MATERIAL PROVIDED:
Definition no_tokens (u : option usage) : bool :=
  match u with
  | None => true
  | Some u => negb (truthy_num (us_inputTokens u)) && negb (truthy_num (us_outputTokens u))
  end.

(** The reported usage, or the estimate. *)
Definition final_usage (u : option usage) (messages : list message) (events : list model_event) : usage :=
  match u with
  | Some u' => if no_tokens u
               then let i := countMessagesTokens messages in let n := countResponseTokens events in
                    Usage (Some i) (Some n) None None (Some (i + n))
               else u'
  | None => let i := countMessagesTokens messages in let n := countResponseTokens events in
            Usage (Some i) (Some n) None None (Some (i + n))
  end.

Definition observeRoutingOutcome (t : turn) (outcome : tier_outcome) (costUnits : option Z) (s : shared)
  : shared :=
  match tu_pending t with
  | None => s
  | Some (bucket, tier) => with_ranker (observe bucket tier outcome (inject_Z <$> costUnits) (sh_ranker s)) s
  end.

Definition slot_key (t : turn) : string := makeKey (tu_sessionId t) (tu_storageIsSubagent t).

Definition cost_units (u : usage) : option Z :=
  match us_totalTokens u with
  | Some n => if n =? 0 then None else Some (Z.max 1 ((n + 500) / 1000))
  | None => None
  end.

Definition stats_of (t : turn) (a : attempt) (u : usage) (estimated : bool) (errorCode : option string)
  (fallbacks : nat) : stats_record :=
  StatsRecord (rd_scenarioType (at_decision a)) (rd_resolvedFrom (at_decision a)) (at_ref a)
    (rd_tokenSaverTier (tu_decision t)) (rd_isSubagent (tu_decision t)) u errorCode fallbacks estimated.

(** The end of a call that reported no error and is not repeated. *)
Definition finish_success (t : turn) (a : attempt) (r : retry_state) (o : attempt_outcome)
  (pending : list model_event) (has : bool) (s : shared) : list action * shared :=
  let now := w_clock w (re_calls r) in
  let s := with_health (recordSuccess health now (ref_provider (at_ref a)) (sh_health s)) s in
  let yields := if (has : bool) then [] else pending in
  let s := w_during_yield w (re_calls r) s in
  let finalUsage := final_usage (ao_usage o) (rq_messages (re_request r)) (ao_buffered o) in
  let s := with_usage (usage_observe 500 (tu_sessionId t) (Some finalUsage) (sh_usage s)) s in
  let s :=
    if (at_index a =? 0)%nat then
      observeRoutingOutcome t Success (cost_units finalUsage)
        (with_sessions (resetQualityFailures (slot_key t) (sh_sessions s)) s)
    else s in
  (map Yield yields ++ [ObserveStats (stats_of t a finalUsage (no_tokens (ao_usage o)) None (at_index a))], s).

(** The health bookkeeping of a failed call. *)
Definition record_failure (a : attempt) (r : retry_state) (e : model_error) (s : shared)
  : list action * shared :=
  let now := w_clock w (re_calls r) in
  let provider := ref_provider (at_ref a) in
  let t := recordFailure health now provider (Some (er_code e)) (sh_health s) in
  let '(state, t) := getState health now provider t in
  let degraded :=
    if bool_decide (state = Degraded)
    then [Emit (EvProviderDegraded (at_ref a) (er_code e) (pv_consecutiveFailures (getOrCreate provider t)))]
    else [] in
  ((if gated then [GateFeedback provider e] else []) ++ degraded, with_health t s).

Definition transient_retry_events (a : attempt) (r : retry_state) (e : model_error) (delay : Z) : list action :=
  [Emit (EvTransientRetry (re_transientRetryCount r + 1) delay (at_ref a) (er_code e));
   Emit (EvRetryProgress (re_transientRetryCount r + 1) transientRetryMax delay
           (classifyRetryReason (er_code e)) (at_ref a))].

Definition progress_event (a : attempt) (r : retry_state) (e : model_error) (delay : Z) : list action :=
  [Emit (EvRetryProgress (re_transientRetryCount r + 1) transientRetryMax delay
           (classifyRetryReason (er_code e)) (at_ref a))].

Definition count_transient (request : model_request) (r : retry_state) : retry_state :=
  RetryState request (re_zeroUsageAttempt r) (re_transientRetryCount r + 1) (re_calls r).

(** What the loop does with an error: fall back, retry, continue the answer,
    or give up. *)
Definition after_error (a : attempt) (r : retry_state) (o : attempt_outcome) (e : model_error)
  (pending : list model_event) (has : bool) : list action * verdict :=
  let mid_stream :=
    if has && (re_transientRetryCount r <? transientRetryMax) && er_retryable e then
      let partialText := extractPartialText (ao_buffered o) in
      if str_nonempty partialText then
        let delay := retry_delay (3 * re_calls r) e (re_transientRetryCount r) in
        Some (progress_event a r e delay,
              RetryCall delay (count_transient (buildLiteLLMContinuationRequest (re_request r) partialText) r))
      else None
    else None in
  let stop_here := (map Yield pending, BreakOuter (LastSeen (ao_buffered o) e (ao_usage o) has)) in
  if negb has && isFallbackEligible e then
    match at_next a with
    | Some next => ([Emit (EvFallback (at_index a + 1) (at_ref a) next e)], NextAttempt)
    | None =>
      if transientRetryEnabled && (re_transientRetryCount r <? transientRetryMax) then
        let delay := retry_delay (3 * re_calls r) e (re_transientRetryCount r) in
        (transient_retry_events a r e delay, RetryCall delay (count_transient (re_request r) r))
      else stop_here
    end
  else match mid_stream with Some x => x | None => stop_here end.

Definition zero_usage_events (a : attempt) (r : retry_state) : list action :=
  let delay := exponentialBackoffDelay (3 * re_calls r + 1) (re_zeroUsageAttempt r) 500 8000 None in
  [Emit (EvZeroUsageRetry (re_zeroUsageAttempt r) (at_ref a));
   Emit (EvRetryProgress (re_zeroUsageAttempt r) zeroUsageMax delay ZeroUsage (at_ref a))].

(** The part of the loop's body after the call; [r] already counts the call. *)
Definition after_call (t : turn) (a : attempt) (r : retry_state) (c : call_result) (o : attempt_outcome)
  (s : shared) : list action * shared * verdict :=
  let '(_, pending, has) := deliver (delivered_events c) in
  match ao_error o with
  | Some e =>
    let '(acts, s) := record_failure a r e s in
    let '(acts', v) := after_error a r o e pending has in
    (acts ++ acts', s, v)
  | None =>
    if negb has && zeroUsageEnabled && ao_shouldRetryZeroUsage o
       && (re_zeroUsageAttempt r <? zeroUsageMax) then
      let delay := exponentialBackoffDelay (3 * re_calls r + 2) (re_zeroUsageAttempt r) 500 8000 None in
      (zero_usage_events a r, s, RetryCall delay r)
    else
      let '(acts, s) := finish_success t a r o pending has s in
      (acts, s, ReturnDone)
  end.

(** ** The loops *)

(** How the retry loop of an attempt ends; a thrown abort is [Aborted]. *)
Inductive loop_end := GoOn (calls : nat) | Leave (calls : nat) (l : last_seen) | Done | Aborted.

(** [while (true)], at most [fuel] times. *)
Fixpoint retry_loop (fuel : nat) (t : turn) (a : attempt) (r : retry_state) (s : shared)
  : option (list action * shared * loop_end) :=
  match fuel with
  | O => None
  | S fuel =>
    let n := re_calls r in
    let c := w_call w n (re_request r) in
    let s := w_during_call w n s in
    let acts := call_actions n (re_request r) c in
    let r := RetryState (re_request r) (re_zeroUsageAttempt r + 1) (re_transientRetryCount r) (S n) in
    match outcome_of (re_request r) c with
    | None => Some (acts, s, Aborted)
    | Some o =>
      let '(acts', s, v) := after_call t a r c o s in
      match v with
      | NextAttempt => Some (acts ++ acts', s, GoOn (re_calls r))
      | BreakOuter l => Some (acts ++ acts', s, Leave (re_calls r) l)
      | ReturnDone => Some (acts ++ acts', s, Done)
      | RetryCall delay r =>
        if w_delay_aborted w (re_calls r) then Some (acts ++ acts' ++ [Delay delay], s, Aborted)
        else
          '(acts'', s, e) ← retry_loop fuel t a r s;
          Some (acts ++ acts' ++ Delay delay :: acts'', s, e)
      end
    end
  end.

(** [applyDecisionToRequest]. *)
Definition applyDecisionToRequest (decision : router_decision) (request : model_request) : model_request :=
  let messages :=
    if mu_subagentTagStripped (rd_mutations decision)
    then stripSubagentTagFromMessages (rq_messages request) else rq_messages request in
  clampMaxOutputTokensToModelCap models
    (ModelRequest (rd_provider decision) (rd_model decision) messages (rq_tools request)
       (rq_maxOutputTokens request)).

Definition attempt_decision (index : nat) (ref : model_ref) (d : router_decision) : router_decision :=
  with_model (ref_provider ref) (ref_model ref)
    (if (index =? 0)%nat then rd_resolvedFrom d else ByFallback) d.

Definition attempt_request (p : attempt_plan) (d : router_decision) (request : model_request) : model_request :=
  let r := applyDecisionToRequest d request in
  if ap_downgrade p then downgradeRequestForAttempt models r (ap_attempt p) else r.

(** The subagent budget, and the error when an attempt's request is above it. *)
Definition over_budget (t : turn) (provider : string) (request : model_request) : option model_error :=
  budget ← (if rd_isSubagent (tu_decision t)
            then rc_autoOrchestrate config ≫= ao_subagentMaxTokens else None);
  let estimated := countMessagesTokens (rq_messages request) in
  if truthy_num (Some budget) && (budget <? estimated) then
    Some (ModelError provider None (protocolForProvider models provider) "subagent_budget_exceeded"
      ("Sub-agent budget exceeded (" +:+ pretty estimated +:+ " estimated tokens > " +:+ pretty budget
       +:+ " limit).") false false false None)
  else None.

ABOUT THIS TASK: Beginning at the line above that contains "let r := RetryState", return each line exactly through the line that contains "GoOn (re_calls r))", and no others.

SOLUTION BELOW:
    let r := RetryState (re_request r) (re_zeroUsageAttempt r + 1) (re_transientRetryCount r) (S n) in
    match outcome_of (re_request r) c with
    | None => Some (acts, s, Aborted)
    | Some o =>
      let '(acts', s, v) := after_call t a r c o s in
      match v with
      | NextAttempt => Some (acts ++ acts', s, GoOn (re_calls r))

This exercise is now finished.